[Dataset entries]
● ● ● ●

(** The comprehension of lines 156-160 walks the telescopes in the order of
    the input mapping: it stops with a KeyError at the first telescope that
    the array does not describe and otherwise collects the inputs of the
    telescopes with the camera asked for. *)
Lemma obs_inputs_loop subarray cam_name (pre suf : dict Z value) (acc : list value) :
  dict_wf (pre ++ suf) →
  for_each (fun acc tel_id =>
              match tel subarray !! tel_id with
              | None => Raise (KeyErrorTel tel_id)
              | Some t =>
                  if decide (camera_name (geometry (camera t)) = cam_name) then
                    match dict_get (pre ++ suf) tel_id with
                    | Some inp => Return (acc ++ [inp])
                    | None => Raise (KeyErrorTel tel_id)
                    end
                  else Return acc
              end)
           (keys suf) acc
  = match filter (fun tel_id => camera_of subarray tel_id = None) (keys suf) with
    | [] => Return (acc ++ routed subarray cam_name suf)
    | tel_id :: _ => Raise (KeyErrorTel tel_id)
    end.
Proof.
  revert pre acc. induction suf as [|[t inp] suf IH]; intros pre acc Hwf.
  - simpl. unfold routed. simpl. by rewrite app_nil_r.
  - assert (Ht : t ∉ keys pre).
    { unfold dict_wf, keys in *. rewrite fmap_app in Hwf.
      apply NoDup_app in Hwf as (_ & Hdisj & _). intros Hin.
      apply (Hdisj _ Hin). csimpl. left. }
    specialize (IH (pre ++ [(t, inp)])). rewrite <- app_assoc in IH. simpl in IH.
    unfold keys, routed in *. csimpl. rewrite filter_cons.
    destruct (tel subarray !! t) as [desc|] eqn:Hdesc.
    + assert (Hcam : camera_of subarray t = Some (camera_name (geometry (camera desc)))).
      { unfold camera_of. by rewrite Hdesc. }
      rewrite (decide_False (P := camera_of subarray t = None)) by congruence.
      destruct (decide (camera_name (geometry (camera desc)) = cam_name)) as [Heq|Hne].
      * rewrite dict_get_middle by done. simpl.
        rewrite filter_cons_True by (simpl; congruence).
        rewrite IH by done.
        destruct (filter _ suf.*1); [|done]. csimpl. by rewrite <- app_assoc.
      * simpl.
        rewrite filter_cons_False by (simpl; congruence).
        by apply IH.
    + assert (Hcam : camera_of subarray t = None).
      { unfold camera_of. by rewrite Hdesc. }
      by rewrite (decide_True (P := camera_of subarray t = None)).
Qed.

Lemma obs_inputs_spec tels_dict subarray cam_name :
  dict_wf tels_dict →
  DeepLearningReconstructor.obs_inputs tels_dict subarray cam_name
  = match filter (fun tel_id => camera_of subarray tel_id = None) (keys tels_dict) with
    | [] => Return (routed subarray cam_name tels_dict)
    | tel_id :: _ => Raise (KeyErrorTel tel_id)
    end.
Proof. intros Hwf. apply (obs_inputs_loop subarray cam_name [] tels_dict [] Hwf). Qed.

Lemma obs_inputs_Return tels_dict subarray cam_name (inps : list value) :
  dict_wf tels_dict →
  DeepLearningReconstructor.obs_inputs tels_dict subarray cam_name = Return inps →
  inps = routed subarray cam_name tels_dict.
Proof.
  intros Hwf. rewrite obs_inputs_spec by done.
  destruct (filter _ _); [by intros [= <-] | done].
Qed.

Lemma obs_inputs_resolved tels_dict subarray cam_name :
  dict_wf tels_dict →
  (∀ tel_id, tel_id ∈ keys tels_dict → is_Some (camera_of subarray tel_id)) →
  DeepLearningReconstructor.obs_inputs tels_dict subarray cam_name
  = Return (routed subarray cam_name tels_dict).
Proof.
  intros Hwf Hres. rewrite obs_inputs_spec by done.
  destruct (filter _ _) as [|t ts] eqn:E; [done|].
  assert (Hin : t ∈ filter (fun tel_id => camera_of subarray tel_id = None)
                           (keys tels_dict)) by (rewrite E; left).
  apply list_elem_of_filter in Hin as [Hnone Hin].
  destruct (Hres t Hin) as [c Hc]. congruence.
Qed.
Lemma convert_rows_converts L (l : list dict) :
  (∀ it, it ∈ l → converts L it = true) →
  ∃ rs, convert_rows L (row_from_store <$> l) = Returned rs
        ∧ PDict <$> rs = returned_event L <$> l.
Proof.
  induction l as [|it l IH]; intros Hl; [by exists []|].
  destruct IH as (rs & Hrs & Heq).
  { intros it' Hit'. apply Hl. by right. }
  pose proof (Hl it ltac:(by left)) as Hit.
  unfold converts in Hit.
  destruct (convert_row L (row_from_store it)) as [r|] eqn:Hr; [|done].
  exists (r :: rs). split.
  - rewrite fmap_cons. cbn [convert_rows]. by rewrite Hr, Hrs.
  - rewrite !fmap_cons, Heq. unfold returned_event at 2. by rewrite Hr.
Qed.

(** The event returned for a stored item carries the item's [ts]. *)
Lemma returned_event_ts L it t :
  converts L it = true → item_ts it = Some t →
  event_ts (returned_event L it) = Some t.
Proof.
  unfold converts, returned_event, item_ts.
  destruct (convert_row L (row_from_store it)) as [row|] eqn:Hr; [|done].
  intros _ Ht.
  apply convert_row_spec in Hr as [(v & t' & Hv & Hint & Hrow) _].
  rewrite row_from_store_get in Hv.
  destruct (dict_get it "ts") as [[]|]; try done.
  injection Ht as ->. cbn in Hv. injection Hv as <-. cbn in Hint.
  injection Hint as <-. cbn. by rewrite Hrow.
Qed.

(** The key condition of a request, on an item of a table of events. *)
Lemma make_key_condition_eval n pk lo hi it pk' t :
  str_attr it "PK" = Some pk' →
  str_attr it "SK" = Some ("TS#" +:+ str_of_int t) →
  (pk' = pk → has_digits n t = true) →
  from_option (λ a, has_digits n a = true) True lo →
  from_option (λ b, has_digits n b = true) True hi →
  eval_condition
    (make_key_condition pk (str_of_int <$> lo) (str_of_int <$> hi)) it = true
  ↔ pk' = pk ∧ in_range lo hi t.
Proof.
  intros Hpk Hsk Hn Hlo Hhi. unfold make_key_condition, in_range.
  assert (∀ z, negb (String.eqb (str_of_int z) "") = true) as Hne.
  { intros z. apply negb_true_iff, String.eqb_neq, str_of_int_nonempty. }
  destruct lo as [a|], hi as [b|]; cbn [fmap option_fmap option_map from_option
    truthy andb default id] in *; rewrite ?Hne; cbn [andb eval_condition];
    rewrite Hpk, ?Hsk, ?andb_true_iff, String.eqb_eq.
  - split.
    + intros [-> [H1 H2]]. specialize (Hn eq_refl).
      rewrite (sort_key_leb n) in H1, H2 by done.
      apply Z.leb_le in H1, H2. done.
    + intros [-> [H1 H2]]. specialize (Hn eq_refl).
      rewrite !(sort_key_leb n) by done.
      split; [done|]. split; by apply Z.leb_le.
  - split.
    + intros [-> H1]. specialize (Hn eq_refl).
      rewrite (sort_key_leb n) in H1 by done. apply Z.leb_le in H1. done.
    + intros [-> [H1 _]]. specialize (Hn eq_refl).
      rewrite !(sort_key_leb n) by done. split; [done|]. by apply Z.leb_le.
  - split.
    + intros [-> H1]. specialize (Hn eq_refl).
      rewrite (sort_key_leb n) in H1 by done. apply Z.leb_le in H1. done.
    + intros [-> [_ H1]]. specialize (Hn eq_refl).
      rewrite !(sort_key_leb n) by done. split; [done|]. by apply Z.leb_le.
  - split; [by intros ->|by intros [-> _]].
Qed.

Lemma stored_event_facts L n d tbl t it :
  event_table L tbl → partition_digits n d tbl →
  tbl !! event_key d t = Some it →
  item_ts it = Some t
  ∧ str_attr it "PK" = Some ("DEVICE#" +:+ d)
  ∧ str_attr it "SK" = Some ("TS#" +:+ str_of_int t)
  ∧ has_digits n t = true
  ∧ converts L it = true.
Proof.
  intros Ht Hp Hk.
  destruct (event_table_lookup L tbl _ it Ht Hk) as [Hkeyed Hconv].
  apply keyed_item_spec in Hkeyed as (d' & t' & Heq & _ & Hts & _ & Hpk & Hsk).
  apply event_key_inj in Heq as [<- <-].
  pose proof (partition_digits_lookup n d tbl t it Hp Hk) as Hd.
  rewrite Hts in Hd. done.
Qed.

(** The rows a range query walks are the records of the device whose
    timestamp is within the bounds. *)
Lemma range_rows L n event lo hi tbl it :
  event_table L tbl →
  partition_digits n (requested_device event) tbl →
  default ∅ (queryStringParameters event) !! "from_ts" = str_of_int <$> lo →
  default ∅ (queryStringParameters event) !! "to_ts" = str_of_int <$> hi →
  from_option (λ a, has_digits n a = true) True lo →
  from_option (λ b, has_digits n b = true) True hi →
  it ∈ matching_rows tbl (requested_condition event) false
  ↔ ∃ t, in_range lo hi t ∧ tbl !! event_key (requested_device event) t = Some it.
Proof.
  intros Ht Hp Hfrom Hto Hlo Hhi.
  rewrite matching_rows_elem. unfold requested_condition.
  rewrite Hfrom, Hto. split.
  - intros [[k Hk] Hcond].
    destruct (event_table_lookup L tbl _ it Ht Hk) as [Hkeyed _].
    apply keyed_item_spec in Hkeyed as (d' & t' & -> & _ & _ & _ & Hpk & Hsk).
    apply (make_key_condition_eval n _ lo hi it _ t' Hpk Hsk) in Hcond
      as [Hd Hr]; [| |done..].
    + cbn [event_key fst] in Hd.
      apply (inj (String.app "DEVICE#")) in Hd. subst d'. eauto.
    + cbn [event_key fst]. intros Hd%(inj (String.app "DEVICE#")). subst d'.
      by destruct (stored_event_facts L n _ tbl t' it Ht Hp Hk)
        as (_ & _ & _ & ? & _).
  - intros (t & Hr & Hk).
    destruct (stored_event_facts L n _ tbl t it Ht Hp Hk)
      as (_ & Hpk & Hsk & Hd & _).
    split; [eauto|].
    by apply (make_key_condition_eval n _ lo hi it _ t Hpk Hsk).
Qed.

(** The default page of 100 events cuts a range that holds 101: the
    readings at 100, 101, ..., 200 of one device are stored and all within
    the bounds, and the reading at 100 is not returned. *)
Lemma page_limit_cuts_the_range :
  (get_device_events sample_library (sample_env "u-1") full_range_request
     sample_context hundred_and_one).1 = Returned first_hundred
  ∧ is_Some (table hundred_and_one !! event_key "d1" 100)
  ∧ statusCode first_hundred = 200
  ∧ length (events_of first_hundred) = 100%nat
  ∧ Some 100 ∉ event_ts <$> events_of first_hundred.
Proof.
  split; [vm_compute; reflexivity|].
  split; [vm_compute; eauto|].
  split; [reflexivity|].
  split; [vm_compute; reflexivity|].
  apply (bool_decide_unpack _). vm_compute. exact I.
Qed.

(** C3. Range correctness among timestamps of one length: on a
    table of events in which the records of the requested device, and the
    bounds that are given, all have the same count of decimal digits, with
    the store answering, [get_device_events] returns the first [limit]
    (100 when not given) events of the list [all], which holds, newest
    first, exactly the stored events of the device whose [ts] is within the
    bounds, both inclusive; a bound that is not given does not restrict.
    So when no more than [limit] events are in range, exactly those are
    returned. *)
Theorem range_query_on_equal_digit_counts L E event context w lo hi lim n :
  event_table L (table w) →
  partition_digits n (requested_device event) (table w) →
  requested_device event ≠ "" →
  default ∅ (queryStringParameters event) !! "from_ts" = str_of_int <$> lo →
  default ∅ (queryStringParameters event) !! "to_ts" = str_of_int <$> hi →
  from_option (λ a, has_digits n a = true) True lo →
  from_option (λ b, has_digits n b = true) True hi →
  requested_limit event = Returned lim → 1 ≤ lim →
  query_fault E = None →
  ∃ resp all,
    (get_device_events L E event context w).1 = Returned resp
    ∧ statusCode resp = 200
    ∧ events_of resp = take (Z.to_nat lim) all
    ∧ ((length all ≤ Z.to_nat lim)%nat → events_of resp = all)
    ∧ StronglySorted newer all
    ∧ ∀ v, v ∈ all ↔
        ∃ t it, in_range lo hi t
                ∧ table w !! event_key (requested_device event) t = Some it
                ∧ v = returned_event L it ∧ event_ts v = Some t.
Proof.
  intros Ht Hp Hd Hfrom Hto Hlo Hhi Hlim Hpos Hfault.
  set (rows := matching_rows (table w) (requested_condition event) false).
  pose proof (λ it, range_rows L n event lo hi (table w) it Ht Hp Hfrom Hto
                Hlo Hhi) as Hrows. fold rows in Hrows.
  assert (∀ it, it ∈ rows → converts L it = true) as Hconv.
  { intros it (t & _ & Hk)%Hrows.
    by destruct (stored_event_facts L n _ _ t it Ht Hp Hk) as (_&_&_&_&?). }
  destruct (convert_rows_converts L (take (Z.to_nat lim) rows))
    as (rs & Hrs & Heq).
  { intros it Hit%elem_of_take. destruct Hit as (i & Hi & _).
    apply Hconv. by eapply list_elem_of_lookup_2. }
  eexists _, (returned_event L <$> rows).
  split; [|split; [|split; [|split; [|split]]]].
  - rewrite (get_device_events_query _ _ _ _ _ lim Hd Hlim).
    unfold try_except, query. rewrite Hfault.
    assert (lim <? 1 = false) as -> by by apply Z.ltb_ge.
    unfold bind, lift, ret. cbn [Items table log_call]. fold rows.
    rewrite Hrs. reflexivity.
  - reflexivity.
  - rewrite events_of_response.
    change (dict_get _ "events") with (Some (PList (PDict <$> rs))).
    cbv beta iota. by rewrite Heq, fmap_take.
  - intros Hlen. rewrite events_of_response.
    change (dict_get _ "events") with (Some (PList (PDict <$> rs))).
    cbv beta iota. rewrite Heq, fmap_take. by apply take_ge.
  - apply (StronglySorted_fmap (returned_event L)
             (λ x y, newer (returned_event L x) (returned_event L y)));
      [done|].
    apply (StronglySorted_strengthen (scan_order false));
      [apply matching_rows_sorted
      |by apply matching_rows_NoDup, (event_table_keyed L)|].
    intros x y (tx & _ & Hx)%Hrows (ty & _ & Hy)%Hrows Hne Hord.
    destruct (stored_event_facts L n _ _ tx x Ht Hp Hx)
      as (Htx & _ & Hskx & Hdx & Hcx).
    destruct (stored_event_facts L n _ _ ty y Ht Hp Hy)
      as (Hty & _ & Hsky & Hdy & Hcy).
    exists tx, ty. split; [by apply returned_event_ts|].
    split; [by apply returned_event_ts|].
    unfold scan_order, sort_key, String.le in Hord.
    rewrite Hskx, Hsky in Hord. cbn [default id] in Hord.
    rewrite (sort_key_leb n) in Hord by done.
    apply Is_true_true, Z.leb_le in Hord.
    assert (tx ≠ ty); [|lia]. intros ->. apply Hne. congruence.
  - intros v. rewrite list_elem_of_fmap. split.
    + intros (it & -> & (t & Hr & Hk)%Hrows).
      destruct (stored_event_facts L n _ _ t it Ht Hp Hk)
        as (Hts & _ & _ & _ & Hc).
      exists t, it. split; [done|]. split; [done|]. split; [done|].
      by apply returned_event_ts.
    + intros (t & it & Hr & Hk & -> & _).
      exists it. split; [done|]. apply Hrows. eauto.
Qed.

● ● ● ●

→ **Task**: Write out every line in the data that holds the string "congruence".

→ **Exercise solution**:
      rewrite (decide_False (P := camera_of subarray t = None)) by congruence.
        rewrite filter_cons_True by (simpl; congruence).
        rewrite filter_cons_False by (simpl; congruence).
  destruct (Hres t Hin) as [c Hc]. congruence.
    assert (tx ≠ ty); [|lia]. intros ->. apply Hne. congruence.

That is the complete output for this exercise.